The Borgia family politics required the third marriage of Lucrezia. In early 1502, Lucrezia Borgia was married for the third time to Alfonso d'Este, Duke of Ferrara in Ferrara. She had eight children from this marriage. The marriage itself brought relief to Lucrezia as she and Alfonso moved to Ferrara, away from the clutches of her father-brother duo and their never-ending scheming. Thriving in her new surroundings, Lucrezia rose above her previous reputation of being responsible for the betrayal and crimes committed by her infamous family.
With the passage of time, Lucrezia Borgia was seen as an accomplished and respectable Renaissance Duchess. She also took firm control of the fortune of the Borgia family after her father’s death. She was also entrusted with the responsibility of the governance of Ferrara and Vatican City Correspondence.
PERSONAL LIFE AND LEGACY
Apart from her three marriages, Lucrezia Borgia was rumoured to have several other extra-marital relationships. When her first marriage was annulled on the pretext of her husband’s confessed impotence under duress, she was six months pregnant. According to the rumor mills, the pregnancy was due to incest either by her brother Cesaro or by her father. The two Papal decrees issued in this regard were also of the same opinion, one confirming her brother and the other her father, be the illegitimate father of the child named Giovanni.
Lucrezia Borgia was remembered mostly as a member of the infamous Borgia family, the daughter of the dishonest and cunning Pope Alexander VI and the sister of the bloodthirsty and wicked Cesare Borgia. The murder of her second husband was widely rumoured to have happened by the invisible hand of her brother. Lucrezia’s long-lasting third marriage was not without its share of controversy. It was revealed that neither Lucrezia nor Alfonso were faithful to each other.

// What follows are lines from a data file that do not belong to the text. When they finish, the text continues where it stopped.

Lemma ramfs_create_correct_witness :
  wp (ramfs_create_vn 20 (Some (cstr "a")) VNODE_TYPE_FILE true) (λ r _, r = (ERR_ALREADY_EXISTS, 0)) ex_kernel ∧
  wp (ramfs_create_vn 20 (Some (cstr "c")) VNODE_TYPE_DIR true) (λ r k', r.1 = ERR_SUCCESS →
    ∃ c cn, is_dir k' 20 10 ex_root_vnode (with_children c ex_root) ((c, cn) :: ex_entries) ∧ n_name cn = cstr "c") ex_kernel.
Proof.
  split.
  - eapply wp_mono; [apply (ramfs_create_correct ex_kernel 20 10 ex_root_vnode ex_root ex_entries (cstr "a") VNODE_TYPE_FILE ex_dir ex_store)|].
    intros r k' [-> _]. done.
  - eapply wp_mono; [apply (ramfs_create_correct ex_kernel 20 10 ex_root_vnode ex_root ex_entries (cstr "c") VNODE_TYPE_DIR ex_dir ex_store)|].
    intros r k' [(-> & _)|(c & cv & _ & _ & _ & _ & _ & Hd)] Hr; [done|]. by exists c, (mk_node (cstr "c") VNODE_TYPE_DIR cv 10 12 0 [] 0 0 None None).
Defined.

Lemma ramfs_unlink_correct_witness :
  wp (ramfs_unlink_vn 20 (Some (cstr "a"))) (λ r k', r = ERR_SUCCESS ∧
    is_dir k' 20 10 ex_root_vnode ex_root [(12, with_sibling 0 ex_b)] ∧
    nodes (fs k') !! 11 = Some (with_cache 0 (with_sibling 0 (with_parent 0 ex_a)))) ex_kernel.
Proof.
  eapply wp_mono; [apply (ramfs_unlink_correct ex_kernel 20 10 ex_root_vnode ex_root ex_entries (cstr "a") ex_dir)|].
  - intros c nc [[= -> ->]|[[= -> ->]|?%elem_of_nil]%elem_of_cons]%elem_of_cons Hne; [done| |done].
    exists ex_a_vnode. cbn. split_and!; reflexivity || lia.
  - cbn beta. intros r k' (-> & (es1 & es2 & E & Hd) & Hn & _). split; [done|]. split; [|exact Hn].
    unfold ex_entries in E. destruct es1 as [|e1 [|e2 es1]]; simplify_eq/=; [exact Hd|]. by destruct es1.
Defined.
End Ramfs.
Lemma cached_close k a f :
  cached k → files k !! a = Some f →
  wp ((if negb (f_vn f =? 0) then vnode_unref (destroy_of ops_of) (f_vn f) else mret tt);; free_file a)
     (λ _ k', files k' = delete a (files k) ∧ cached k') k.
Proof.
  intros Hc Hf.
  assert (∀ vn, vn ≠ f_vn f → files_on (delete a (files k)) vn = files_on (files k) vn) as Hother.
  { intros vn Hvn. apply set_eq. intros c. rewrite !elem_of_files_on. destruct (decide (c = a)) as [->|Hne].
    - rewrite lookup_delete_eq, Hf. split; [by intros (? & ? & _)|]. intros (g & [= <-] & ?). congruence.
    - by rewrite lookup_delete_ne. }
  assert (size (files_on (files k) (f_vn f)) = S (size (files_on (delete a (files k)) (f_vn f)))) as Hsize.
  { assert (files_on (files k) (f_vn f) = {[a]} ∪ files_on (delete a (files k)) (f_vn f)) as ->.
    { apply set_eq. intros c. rewrite elem_of_union, elem_of_singleton, !elem_of_files_on. destruct (decide (c = a)) as [->|Hne].
      - split; [by left|]. intros _. by exists f.
      - rewrite lookup_delete_ne by done. naive_solver. }
    rewrite size_union_alt. rewrite size_singleton. cbn. do 2 f_equal. apply set_eq. intros c.
    rewrite elem_of_difference, elem_of_singleton. split; [tauto|]. intros H. split; [done|]. intros ->.
    apply elem_of_files_on in H as (g & Hg & _). by rewrite lookup_delete_eq in Hg. }
  assert (∀ k1, files k1 = files k → (∀ vn, vn ≠ f_vn f → vnodes k1 !! vn = vnodes k !! vn) →
    (f_vn f ≠ 0 → ∃ v, vnodes k1 !! f_vn f = Some v ∧ Z.of_nat (size (files_on (delete a (files k)) (f_vn f))) < vn_refcnt v) →
    wp (free_file a) (λ _ k', files k' = delete a (files k) ∧ cached k') k1) as Hdone.
  { intros k1 Hf1 Hv1 Hvn. apply wp_modify. cbn. rewrite Hf1. split; [done|]. intros b fb Hb Hn. cbn in *.
    destruct (decide (f_vn fb = f_vn f)) as [E|E].
    - rewrite E. rewrite E in Hn. exact (Hvn Hn).
    - rewrite Hother, Hv1 by done. apply lookup_delete_Some in Hb as [_ Hb]. by apply (Hc b). }
  wp_step. destruct (Z.eqb_spec (f_vn f) 0) as [E|E]; cbn [negb]; [wp_step; apply Hdone; done|].
  destruct (Hc a f Hf E) as (v & Hv & Hrc). rewrite Hsize in Hrc. unfold vnode_unref. rewrite (proj2 (Z.eqb_neq _ 0)) by done.
  wp_step. eapply get_vnode_wp; [exact Hv|]. rewrite (proj2 (Z.eqb_neq (vn_refcnt v) 0)) by lia.
  wp_step. apply wp_modify. rewrite (proj2 (Z.eqb_neq (vn_refcnt v - 1) 0)) by lia. wp_step. apply Hdone; cbn.
  - done.
  - intros vn Hvn. by rewrite lookup_insert_ne.
  - intros _. rewrite lookup_insert_eq. eexists. split; [done|]. cbn. lia.
Qed.

#[export] Instance cached_layer : CloseLayer ops_of := {|
  cl_inv := cached;
  cl_refcount := cached_refcount;
  cl_close := cached_close
|}.
End cached.

(** ** A table with one file open twice *)

Definition ex_ops (ops : Z) : option (vnode_ops (kernel unit)) := None.
Definition ex_table : fd_table := <[5%nat := mk_entry 40 true]> (<[3%nat := mk_entry 40 true]> (replicate 256 (mk_entry 0 false))).
Definition ex_fds : fds unit :=
  mk_fds ex_table (mk_kernel {[21 := mk_vnode VNODE_TYPE_FILE 2 30 1 11 0]} {[40 := mk_file 21 0 1 1 2]} ∅ [] 20 100 [] ()).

Lucrezia had a sexually charged relationship with her brother-in-law Francesco II Gonzaga, Marquess of Mantua. The affair ended when Francesco contracted Syphilis. She also had an affair with the poet Pietro Bembo around the same time. The love letters written between the two were archived in the Ambrosian Library of Milan and were declared the prettiest love letters in the world by the romantic poet Lord Byron. However, history has been kinder to her, and she is seen as a mere pawn in the hands of her sacrilegious family. Lucrezia was described as ‘pearl on the Earth’ due to her beauty and natural grace.
During her reign as the Duchess of Ferrara, Lucrezia Borgia earned a name as a sponsor of arts. She also was seen heading a famed and thriving artistic community. In 1512, after the death of her son Rodrigo, she confined herself mostly in her residence and in the neighbouring convents. She also became extremely religious. She already had a history of complicated pregnancies and miscarriages. On 14 June 1519, Lucrezia gave birth to her tenth child and fell seriously ill after the birth. She breathed her last on June 24, 1519, succumbing to her illness. She was interred in the courtyard of the convent of Corpus Domini.